In yet another case involving Facebook the social media giant is facing a number of legal cases being brought by regulators from across Europe. A number of co-ordinated cases spanning Belgium, Germany, The Netherlands, and Spain have been filed against Facebook which concern a variety of issues. The Belgian case at present is the most advanced of all which if Facebook loses it will face fines of up to 250,000 EUR a day. This case was brought by the Belgian Privacy Commission who is arguing against Facebook's implementation of identity checks when logging on to the site in Belgium. Facebook argues that these measures have been adopted to prevent hacking. The Belgian Commission is accusing Facebook of spying on Belgium citizens and has labelled it a "new NSA" and has further challenged the use of the datr cookie in its jurisdiction. This particular type of cookie reports back to Facebook the user's browsing activity. Whilst Facebook argues this is part of its security policy, the regulator does not agree and does not see it necessary for security.

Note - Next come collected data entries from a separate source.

Lemma filterMapSync_sticky {Output : Type}
  (func : T -> Exc (option (Async.Awaitable Output))) (iter : Async.AsyncIter T) :
  sticky (Async.filterMapSync func iter).
Proof.
  intros g g' H. destruct g as [[s | [n r] s] | f]; by_cases_on_step H.
Qed.

Lemma mapSync_sticky {Output : Type} (func : T -> Exc (Async.Awaitable Output))
  (iter : Async.AsyncIter T) : sticky (Async.mapSync func iter).
Proof.
  intros g g' H. destruct g as [[s | [n r] s] | f]; by_cases_on_step H.
Qed.

Lemma async_chain_sticky (iter : Async.AsyncIter T) next :
  sticky (Async.chain iter next).
Proof.
  intros g g' H. destruct g as [f | f].
  - change (@Async.chain_step T iter next (Suspended f) = Emit IteratorReturnResult g') in H.
    unfold Async.chain_step in H.
    destruct (Async.chain_body (iter :: next) f) as [[hd v|] f' | f' | e f'];
      try discriminate.
    injection H as <-. reflexivity.
  - cbn in H. injection H as <-. reflexivity.
Qed.

Lemma async_zip_sticky (iter right : Async.AsyncIter T) : sticky (Async.zip iter right).
Proof.
  intros g g' H. destruct g as [[l r] | f]; by_cases_on_step H.
Qed.

Lemma async_enumerate_sticky (iter : Async.AsyncIter T) : sticky (Async.enumerate iter).
Proof. intros g g' H. destruct g as [[index s] | f]; by_cases_on_step H. Qed.

Lemma async_take_sticky limit (iter : Async.AsyncIter T) :
  sticky (Async.take limit iter).
Proof. intros g g' H. destruct g as [[count s] | f]; by_cases_on_step H. Qed.

Lemma async_skip_sticky items (iter : Async.AsyncIter T) :
  sticky (Async.skip items iter).
Proof. intros g g' H. destruct g as [[count s] | f]; by_cases_on_step H. Qed.
End AsyncSticky.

Looking at the German cases, over the summer the German regulator won its case against Facebook arguing that users should be able to use pseudonyms, Facebook however has appealed against the decision on the grounds that it is against their security policy. Many of the other claims filed similarly focus on Facebook's security policy and tools used by Facebook to prevent hacking.

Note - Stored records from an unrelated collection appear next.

(** * SimpleBot: the dispatch pipeline of [simplebot/__init__.py]

    A shallow embedding of class [SimpleBot] (the listener registries,
    [on_message], [on_command], [activate_plugins], [deactivate_plugins])
    and the properties of its dispatch pipeline.

    Plugin callbacks are opaque Python callables.  They are modelled as
    functions that receive the message as the dispatcher holds it at the
    time of the call, act on a plugin-owned store [PS], and either return
    a value or raise an [Exception]; what a callback might write to the
    message or to the registries is outside the model, and so are failures
    of the logger and of the account.  The calls the dispatcher makes on
    its logger, on the account and on the callbacks are recorded, in
    order, in a trace of events. *)

From stdpp Require Import base gmap sets list strings.
From stdpp Require Import pretty.


(** ** Data *)

(** An instance of Python's [Exception], as [logger.exception] gets it. *)
Definition exn := string.

(** How a call of a Python callable ends. *)
Inductive outcome (A : Type) : Type :=
| Returned (a : A)
| Raised (ex : exn).
Arguments Returned {A} a.
Arguments Raised {A} ex.

(** The identity of a callable object: what a [set] hashes and compares. *)
Definition callable := nat.

(** The inbound item.  [chat_version] is what
    [msg.get_mime_headers()['chat-version']] evaluates to, [sender_addr]
    is [msg.get_sender_contact().addr], and [user_agent] is the attribute
    [on_command] assigns ([None] while it has not been assigned). *)
Record Message : Type := {
  msg_id : nat;
  chat_version : option string;
  sender_addr : string;
  msg_text : string;
  user_agent : option string
}.

Definition set_user_agent (ua : string) (msg : Message) : Message :=
  {| msg_id := msg_id msg;
     chat_version := chat_version msg;
     sender_addr := sender_addr msg;
     msg_text := msg_text msg;
     user_agent := Some ua |}.

(** What the dispatcher does to the outside, in the order it does it. *)
Inductive event : Type :=
| LogDebug (s : string)                      (* self.logger.debug(s) *)
| LogException (ex : exn)                    (* self.logger.exception(ex) *)
| DeleteMessages (msg : Message)             (* self.account.delete_messages((msg,)) *)
| MarkSeenMessages (msg : Message)           (* self.account.mark_seen_messages([msg]) *)
| CallDetected (l : callable) (msg : Message) (text : string)
| CallFilter (f : callable) (msg : Message) (text : string)
| CallCommand (cmd : string) (h : callable) (msg : Message) (args : string)
| CallProcessed (l : callable) (msg : Message) (processed : bool)
| CallActivate (plugin : string)
| CallDeactivate (plugin : string).

(** ** A state and trace monad *)

Definition M (S A : Type) : Type := S → A * S * list event.

Definition ret {S A} (a : A) : M S A := λ s, (a, s, []).

Definition bind {S A B} (c : M S A) (k : A → M S B) : M S B :=
  λ s, let '(a, s1, tr1) := c s in
       let '(b, s2, tr2) := k a s1 in
       (b, s2, tr1 ++ tr2).

Definition emit {S} (e : event) : M S unit := λ s, (tt, s, [e]).

Declare Scope dispatch_scope.
Delimit Scope dispatch_scope with dispatch.
Notation "x <- c1 ;; c2" := (bind c1 (λ x, c2))
  (at level 100, c1 at next level, right associativity) : dispatch_scope.
Notation "c1 ;; c2" := (bind c1 (λ _, c2))
  (at level 100, right associativity) : dispatch_scope.
Open Scope dispatch_scope.

Definition result {S A} (r : A * S * list event) : A := r.1.1.
Definition final {S A} (r : A * S * list event) : S := r.1.2.
Definition trace {S A} (r : A * S * list event) : list event := r.2.


(** ** The registries *)

(** The part of [SimpleBot] the dispatcher reads.  The four listener
    collections are Python [set]s of callables.  [commands] and [filters]
    are attributes of the base class [DeltaBot]: [commands] is a [dict]
    from a command name to a tuple whose last component is the callback,
    kept here in insertion order with that last component as the value;
    [filters] is a list of callbacks.  A [for] over one of the sets visits
    [elements] of it: one order per set, and no property below depends on
    which. *)
Record SimpleBot : Type := {
  _mdl : gset callable;
  _mpl : gset callable;
  _cdl : gset callable;
  _cpl : gset callable;
  commands : list (string * callable);
  filters : list callable
}.

Definition add_on_msg_detected_listener (listener : callable) (self : SimpleBot) : SimpleBot :=
  {| _mdl := {[listener]} ∪ _mdl self; _mpl := _mpl self; _cdl := _cdl self;
     _cpl := _cpl self; commands := commands self; filters := filters self |}.

Definition add_on_msg_processed_listener (listener : callable) (self : SimpleBot) : SimpleBot :=
  {| _mdl := _mdl self; _mpl := {[listener]} ∪ _mpl self; _cdl := _cdl self;
     _cpl := _cpl self; commands := commands self; filters := filters self |}.

Definition remove_on_msg_detected_listener (listener : callable) (self : SimpleBot) : SimpleBot :=
  {| _mdl := _mdl self ∖ {[listener]}; _mpl := _mpl self; _cdl := _cdl self;
     _cpl := _cpl self; commands := commands self; filters := filters self |}.

Definition remove_on_msg_processed_listener (listener : callable) (self : SimpleBot) : SimpleBot :=
  {| _mdl := _mdl self; _mpl := _mpl self ∖ {[listener]}; _cdl := _cdl self;
     _cpl := _cpl self; commands := commands self; filters := filters self |}.

Definition add_on_cmd_detected_listener (listener : callable) (self : SimpleBot) : SimpleBot :=
  {| _mdl := _mdl self; _mpl := _mpl self; _cdl := {[listener]} ∪ _cdl self;
     _cpl := _cpl self; commands := commands self; filters := filters self |}.

Definition add_on_cmd_processed_listener (listener : callable) (self : SimpleBot) : SimpleBot :=
  {| _mdl := _mdl self; _mpl := _mpl self; _cdl := _cdl self;
     _cpl := {[listener]} ∪ _cpl self; commands := commands self; filters := filters self |}.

Facebook initially pushed back on a number of these cases arguing that the regulators have no jurisdiction as its headquarters are based in Ireland and therein the Irish Regulator has exclusive jurisdiction, however this argument has failed as Facebook by its nature is a social media platform which operates in most countries in Europe and the world. It engages with European citizens in each country and has servers in these jurisdictions.

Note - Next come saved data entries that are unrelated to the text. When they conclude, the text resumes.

(** [df.reset_index()]: the index becomes the first column, named after the
    index, or ["index"] (["level_0"] when that label is taken) for an unnamed
    index; inserting a label that exists raises ValueError. *)
Definition reset_index (df : DataFrame) : result DataFrame :=
  let name :=
    match index_name df with
    | Some n => n
    | None => if has_col df "index"%string then "level_0"%string
              else "index"%string
    end in
  if has_col df name then Raise ValueError
  else
    Ok (mkDF None (name :: columns df)
             (map (fun p : cell * (cell * list cell) =>
                     (fst p, fst (snd p) :: snd (snd p)))
                  (combine (range_index (List.length (rows df))) (rows df)))).

Fixpoint remove_nth (k : nat) (l : list cell) : list cell :=
  match k, l with
  | _, [] => []
  | O, _ :: t => t
  | S k', h :: t => h :: remove_nth k' t
  end.

(** [df.set_index(name)]: the column becomes the index and leaves the
    columns. *)
Definition set_index (df : DataFrame) (name : string) : result DataFrame :=
  match col_pos name (columns df) with
  | Some k =>
      Ok (mkDF (Some name)
               (firstn k (columns df) ++ skipn (S k) (columns df))%list
               (map (fun r => (row_get k r, remove_nth k (snd r))) (rows df)))
  | None => Raise KeyError
  end.

Definition set_index_name (df : DataFrame) (n : option string) : DataFrame :=
  mkDF n (columns df) (rows df).

(** [pd.testing.assert_frame_equal(a, b)] *)
Definition assert_frame_equal (a b : DataFrame) : result unit :=
  if DataFrame_eq_dec a b then Ok tt else Raise AssertionError.

Fixpoint map2 {A B C : Type} (f : A -> B -> C) (l : list A) (m : list B)
  : list C :=
  match l, m with
  | a :: l', b :: m' => f a b :: map2 f l' m'
  | _, _ => []
  end.

(** [s.fillna(other)] for two series on the same index. *)
Definition fillna (s other : list cell) : list cell :=
  map2 (fun a b => if isna a then b else a) s other.
(** On any builder, applying an expression with a field and a function
    other than [count] is the chain of the three calls on [agg], and the
    result is [agg]. *)
Lemma apply_calls_metric (x : string) (f : Field) (agg : ref)
    (mapper : option (value → value → value)) (σ : S) :
  x ≠ COUNT →
  AggregateExpression.apply (new x (Some f)) agg mapper σ
  = (r ← Aggregation.aggregation agg (x +:+ ":" +:+ name f)
           (mkMetricSpec x (name f));
     r ← Aggregation.configure r (mkConfig [(x +:+ ":" +:+ name f, "desc")]);
     _ ← Aggregation.mapper r
           (Aggregation.bucketMapper
              (λ b v, mapper_or_default mapper (key b)
                        (metric_value v (x +:+ ":" +:+ name f))));
     mret agg) σ.
Proof.
  intros Hx. unfold AggregateExpression.apply, AggregateExpression.toString.
  simpl. rewrite (bool_decide_eq_false_2 (x = COUNT)) by done. simpl.
  unfold mbind at 1, M_bind at 1, lift at 1.
  rewrite (bool_decide_eq_true_2 (x ≠ COUNT)) by done.
  unfold mbind at 1, M_bind at 1, lift at 1.
  by destruct mapper.
Qed.

(** On any builder, applying the count expression is the single call
    [agg.mapper(...)], and the result is [agg]. *)
Lemma apply_calls_count (agg : ref)
    (mapper : option (value → value → value)) (σ : S) :
  AggregateExpression.apply AggregateExpression.count agg mapper σ
  = (_ ← Aggregation.mapper agg
           (Aggregation.bucketMapper
              (λ b _, mapper_or_default mapper (key b) (doc_count b)));
     mret agg) σ.
Proof. by destruct mapper. Qed.

(** Without a field, a function other than [count] is a [TypeError]
    before any call on the builder. *)
Lemma apply_no_field (x : string) (agg : ref)
    (mapper : option (value → value → value)) (σ : S) :
  x ≠ COUNT →
  AggregateExpression.apply (new x None) agg mapper σ = Throw TypeError.
Proof.
  intros Hx. unfold AggregateExpression.apply, AggregateExpression.toString.
  simpl. by rewrite (bool_decide_eq_false_2 (x = COUNT)) by done.
Qed.
End AnyBuilder.

Lemma method_run (g : Aggregation.t → Aggregation.t) (this : ref)
    (b : Aggregation.t) (σ : gmap ref Aggregation.t) :
  σ !! this = Some b →
  Aggregation.method g this σ = Ok (this, <[this := g b]> σ).
Proof. intros Hb. unfold Aggregation.method. by rewrite Hb. Qed.

(** On the builder of the specification, applied to a live builder. *)
Lemma apply_metric_run (x : string) (f : Field) (agg : ref)
    (mapper : option (value → value → value))
    (σ : gmap ref Aggregation.t) (b : Aggregation.t) :
  x ≠ COUNT → σ !! agg = Some b →
  AggregateExpression.apply (new x (Some f)) agg mapper σ
  = Ok (agg,
        <[agg := Aggregation.mk
                   (<[x +:+ ":" +:+ name f := mkMetricSpec x (name f)]>
                      (Aggregation.aggs b))
                   (<[x +:+ ":" +:+ name f := "desc"]> (Aggregation.ordering b))
                   (Some (Aggregation.bucketMapper
                            (λ b v, mapper_or_default mapper (key b)
                                      (metric_value v (x +:+ ":" +:+ name f)))))
        ]> σ).
Proof.
  intros Hx Hb. rewrite apply_calls_metric by done.
  unfold mbind, M_bind, mret, M_ret; simpl.
  rewrite (method_run _ agg b σ Hb).
  rewrite (method_run _ agg _ _ (lookup_insert_eq _ _ _)).
  rewrite (method_run _ agg _ _ (lookup_insert_eq _ _ _)).
  rewrite !insert_insert_eq. simpl.
  by rewrite insert_empty, <- insert_union_singleton_l.
Qed.

Lemma apply_count_run (agg : ref) (mapper : option (value → value → value))
    (σ : gmap ref Aggregation.t) (b : Aggregation.t) :
  σ !! agg = Some b →
  AggregateExpression.apply AggregateExpression.count agg mapper σ
  = Ok (agg,
        <[agg := Aggregation.mk (Aggregation.aggs b) (Aggregation.ordering b)
                   (Some (Aggregation.bucketMapper
                            (λ b _, mapper_or_default mapper (key b)
                                      (doc_count b))))
        ]> σ).
Proof.
  intros Hb. rewrite apply_calls_count.
  unfold mbind, M_bind, mret, M_ret; simpl.
  by rewrite (method_run _ agg b σ Hb).
Qed.

(** C6. For an expression [e] with a function other than [count] and a
    field [f], and a builder [agg], [e.apply(agg, mapper)] registers on
    [agg] the aggregation named [e.toString()] with the request
    [{fn: {field: f.name}}], orders it descending by that same name, sets
    the bucket mapper to one that calls [mapper] on the bucket's key and
    the bucket's metric value of that name ([{label, value}] of them when
    [mapper] is omitted), and returns [agg]; what the builder held
    otherwise, and every other object, is as before. On any builder the
    calls made are [agg.aggregation(...).configure(...).mapper(...)]. *)
Theorem apply_metric (e : AggregateExpression) (f : Field) (agg : ref)
    (mapper : option (value → value → value))
    (σ : gmap ref Aggregation.t) (b : Aggregation.t) :
  fn e ≠ "count" → field e = Some f → σ !! agg = Some b →
  ∃ aggId m,
    AggregateExpression.toString e = Ok aggId
    ∧ AggregateExpression.apply e agg mapper σ
      = Ok (agg,
            <[agg := Aggregation.mk
                       (<[aggId := mkMetricSpec (fn e) (name f)]>
                          (Aggregation.aggs b))
                       (<[aggId := "desc"]> (Aggregation.ordering b))
                       (Some m)]> σ)
    ∧ (∀ bucket v,
          Aggregation.call m bucket v
          = match mapper with
            | Some mapper => mapper (key bucket) (metric_value v aggId)
            | None => VObject [("label", key bucket);
                               ("value", metric_value v aggId)]
            end)
    ∧ (∀ S (B : Aggregation.Builder S) (s : S),
          AggregateExpression.apply e agg mapper s
          = (r ← Aggregation.aggregation agg aggId
                   (mkMetricSpec (fn e) (name f));
             r ← Aggregation.configure r (mkConfig [(aggId, "desc")]);
             _ ← Aggregation.mapper r m;
             mret agg) s).
Proof.
  destruct e as [x o]; simpl. intros Hx -> Hb.
  eexists _, _. split_and!.
  - unfold AggregateExpression.toString; simpl.
    by rewrite bool_decide_eq_false_2.
  - by apply apply_metric_run.
  - intros bucket v. simpl. by destruct mapper.
  - intros S B s. by apply apply_calls_metric.
Qed.
(** [Number(s)] of a string: white space trimmed, the empty string is 0. *)
Definition toNumber_chars (s : list ascii) : number :=
  match trim_chars s with
  | [] => of_Z 0
  | (z :: x :: r) as t =>
      if is_char z "0" "0" && is_char x "x" "X" then radix_chars 16 r
      else if is_char z "0" "0" && is_char x "o" "O" then radix_chars 8 r
      else if is_char z "0" "0" && is_char x "b" "B" then radix_chars 2 r
      else
        let '(minus, u) := read_sign t in
        if (string_of_list_ascii u =? "Infinity")%string
        then (if minus then NegInf else PosInf)
        else match decimal_chars u with
             | Some (m, e) => of_decimal minus m e
             | None => NaN
             end
  | t =>
      match decimal_chars t with
      | Some (m, e) => of_decimal false m e
      | None => NaN
      end
  end.

Definition toNumber (v : value) : number :=
  match v with
  | Undefined => NaN
  | Null => of_Z 0
  | Bool b => if b then of_Z 1 else of_Z 0
  | Num n => n
  | Str s => toNumber_chars (list_ascii_of_string s)
  | Obj s => toNumber_chars (list_ascii_of_string s)
  end.

(** [!!v] *)
Definition truthy (v : value) : bool :=
  match v with
  | Undefined | Null => false
  | Bool b => b
  | Num (S754_zero _) | Num S754_nan => false
  | Num _ => true
  | Str s => negb (s =? "")%string
  | Obj _ => true
  end.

These cases all appear to have suddenly erupted, in the wake of Safe Harbour and serve to reinforce the tension between Europe and the USA. This is fast becoming a privacy war as Europe goes on the attack against a number of tech giants operating in its domain. Privacy advocates say the watchdogs are leading a long-overdue rebalancing of power between consumers and companies that reap growing profit from their personal information, but tech executives say a patchwork of litigation in multiple countries could restrict their ability to do business in Europe.